(SUPPLIED RECORDS)

(* ===== verification/ClassInfo.v ===== *)
(** * Class files to members ([crates/classpath/src/class_info.rs])

    [parse] turns the structure of a class file, as the [cafebabe] library
    reads it, into the display signatures and the structured metadata that
    completion, hover and the semantic checks use.  The generic [Signature]
    attributes go through [JvmSignature]; they come from untrusted bytes, so
    every use of one falls back to the erased descriptors. *)
From Stdlib Require Import Ascii.
From S2P Require Import Prelude RustStd JTypes JvmSignature.

(** ** The class file, as [cafebabe] presents it

    Access flags are the JVMS's bits. *)

Inductive FieldType := FByte | FChar | FDouble | FFloat | FInteger | FLong | FShort | FBoolean
| FObject (class_name : string).
Record FieldDescriptor := mkFieldDescriptor { fd_dimensions : nat; fd_type : FieldType }.
Record MethodDescriptor := mkMethodDescriptor {
  md_parameters : list FieldDescriptor; md_return : option FieldDescriptor }.
Record InnerClassEntry := mkInnerClassEntry { ic_inner : string; ic_flags : Z }.
Inductive Attribute :=
| ASignature (sig : string)
| AInnerClasses (entries : list InnerClassEntry)
| AOther.
Record FieldInfo := mkFieldInfo {
  fi_flags : Z; fi_name : string; fi_descriptor : FieldDescriptor; fi_attributes : list Attribute }.
Record MethodInfo := mkMethodInfo {
  mi_flags : Z; mi_name : string; mi_descriptor : MethodDescriptor; mi_attributes : list Attribute }.
Record ClassFile := mkClassFile {
  cf_flags : Z; cf_this : string; cf_super : option string; cf_interfaces : list string;
  cf_fields : list FieldInfo; cf_methods : list MethodInfo; cf_attributes : list Attribute }.

Definition has_flag (flags f : Z) : bool := Z.land flags f =? f.
Definition acc_public : Z := 0x1.
Definition acc_private : Z := 0x2.
Definition acc_protected : Z := 0x4.
Definition acc_static : Z := 0x8.
Definition acc_bridge : Z := 0x40.
Definition acc_varargs : Z := 0x80.
Definition acc_interface : Z := 0x200.
Definition acc_abstract : Z := 0x400.
Definition acc_synthetic : Z := 0x1000.
Definition acc_annotation : Z := 0x2000.
Definition acc_enum : Z := 0x4000.

(** ** The owned model *)

Inductive MemberKind := MkMethod | MkField | MkConstructor.
Global Instance MemberKind_eq_dec : EqDecision MemberKind.
Proof. solve_decision. Defined.
Record Member := mkMember {
  mb_name : string; mb_kind : MemberKind; mb_signature : string; mb_template : option string;
  mb_is_static : bool; mb_ret_fqn : option string; mb_ret_display : option string;
  mb_hidden : bool; mb_metadata : option MemberMetadata }.
Record ClassInfo := mkClassInfo {
  ci_fqn : string; ci_supers : list string; ci_type_params : list string;
  ci_members : list Member; ci_super_type_args : list (list string);
  ci_metadata : option ClassMetadata }.

(** ** Names and descriptors *)

Definition fqn_of (name : string) : string := replace_char "/" "." name.
Definition simple_name (internal : string) : string := replace_char "$" "." (split_last "/" internal).

Fixpoint signature_attr (attributes : list Attribute) : option string :=
  match attributes with
  | [] => None
  | ASignature sig :: _ => Some sig
  | _ :: l => signature_attr l
  end.

Definition field_visible (flags : Z) : bool :=
  (has_flag flags acc_public || has_flag flags acc_protected) && negb (has_flag flags acc_synthetic).
Definition method_visible (flags : Z) : bool :=
  (has_flag flags acc_public || has_flag flags acc_protected)
  && negb (has_flag flags acc_synthetic) && negb (has_flag flags acc_bridge).

Definition render_field (d : FieldDescriptor) : string :=
  let base := match fd_type d with
    | FByte => "byte" | FChar => "char" | FDouble => "double" | FFloat => "float"
    | FInteger => "int" | FLong => "long" | FShort => "short" | FBoolean => "boolean"
    | FObject c => simple_name c
    end in
  base +:+ str_repeat (fd_dimensions d) "[]".
Definition render_params (d : MethodDescriptor) (sep : string) : string :=
  str_join sep (map render_field (md_parameters d)).
Definition render_return (d : MethodDescriptor) : string :=
  match md_return d with None => "void" | Some f => render_field f end.
Definition render_method (name : string) (d : MethodDescriptor) : string :=
  render_return d +:+ " " +:+ name +:+ "(" +:+ render_params d ", " +:+ ")".
Definition render_constructor (name : string) (d : MethodDescriptor) : string :=
  name +:+ "(" +:+ render_params d ", " +:+ ")".

Definition object_fqn (d : FieldDescriptor) : option string :=
  match fd_dimensions d, fd_type d with
  | O, FObject c => Some (fqn_of c)
  | _, _ => None
  end.

(** [field_access] and [method_access] test the same bits. *)
Definition member_access (flags : Z) : Access :=
  if has_flag flags acc_public then Public
  else if has_flag flags acc_protected then Protected
  else if has_flag flags acc_private then Private else Package.

Definition descriptor_type_ref (d : FieldDescriptor) : TypeRef :=
  let base := match fd_type d with
    | FByte => Primitive PByte | FChar => Primitive PChar | FDouble => Primitive PDouble
    | FFloat => Primitive PFloat | FInteger => Primitive PInt | FLong => Primitive PLong
    | FShort => Primitive PShort | FBoolean => Primitive PBoolean
    | FObject c => named (fqn_of c)
    end in
  Nat.iter (fd_dimensions d) Array base.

(End SUPPLIED RECORDS)

**ASSIGNMENT**
Quote the records from their first line to the line with "Access flags are the JVMS's bits. *)", inclusive, without adding or dropping anything.

**ANSWER SECTION**
(* ===== verification/ClassInfo.v ===== *)
(** * Class files to members ([crates/classpath/src/class_info.rs])

    [parse] turns the structure of a class file, as the [cafebabe] library
    reads it, into the display signatures and the structured metadata that
    completion, hover and the semantic checks use.  The generic [Signature]
    attributes go through [JvmSignature]; they come from untrusted bytes, so
    every use of one falls back to the erased descriptors. *)
From Stdlib Require Import Ascii.
From S2P Require Import Prelude RustStd JTypes JvmSignature.

(** ** The class file, as [cafebabe] presents it

    Access flags are the JVMS's bits. *)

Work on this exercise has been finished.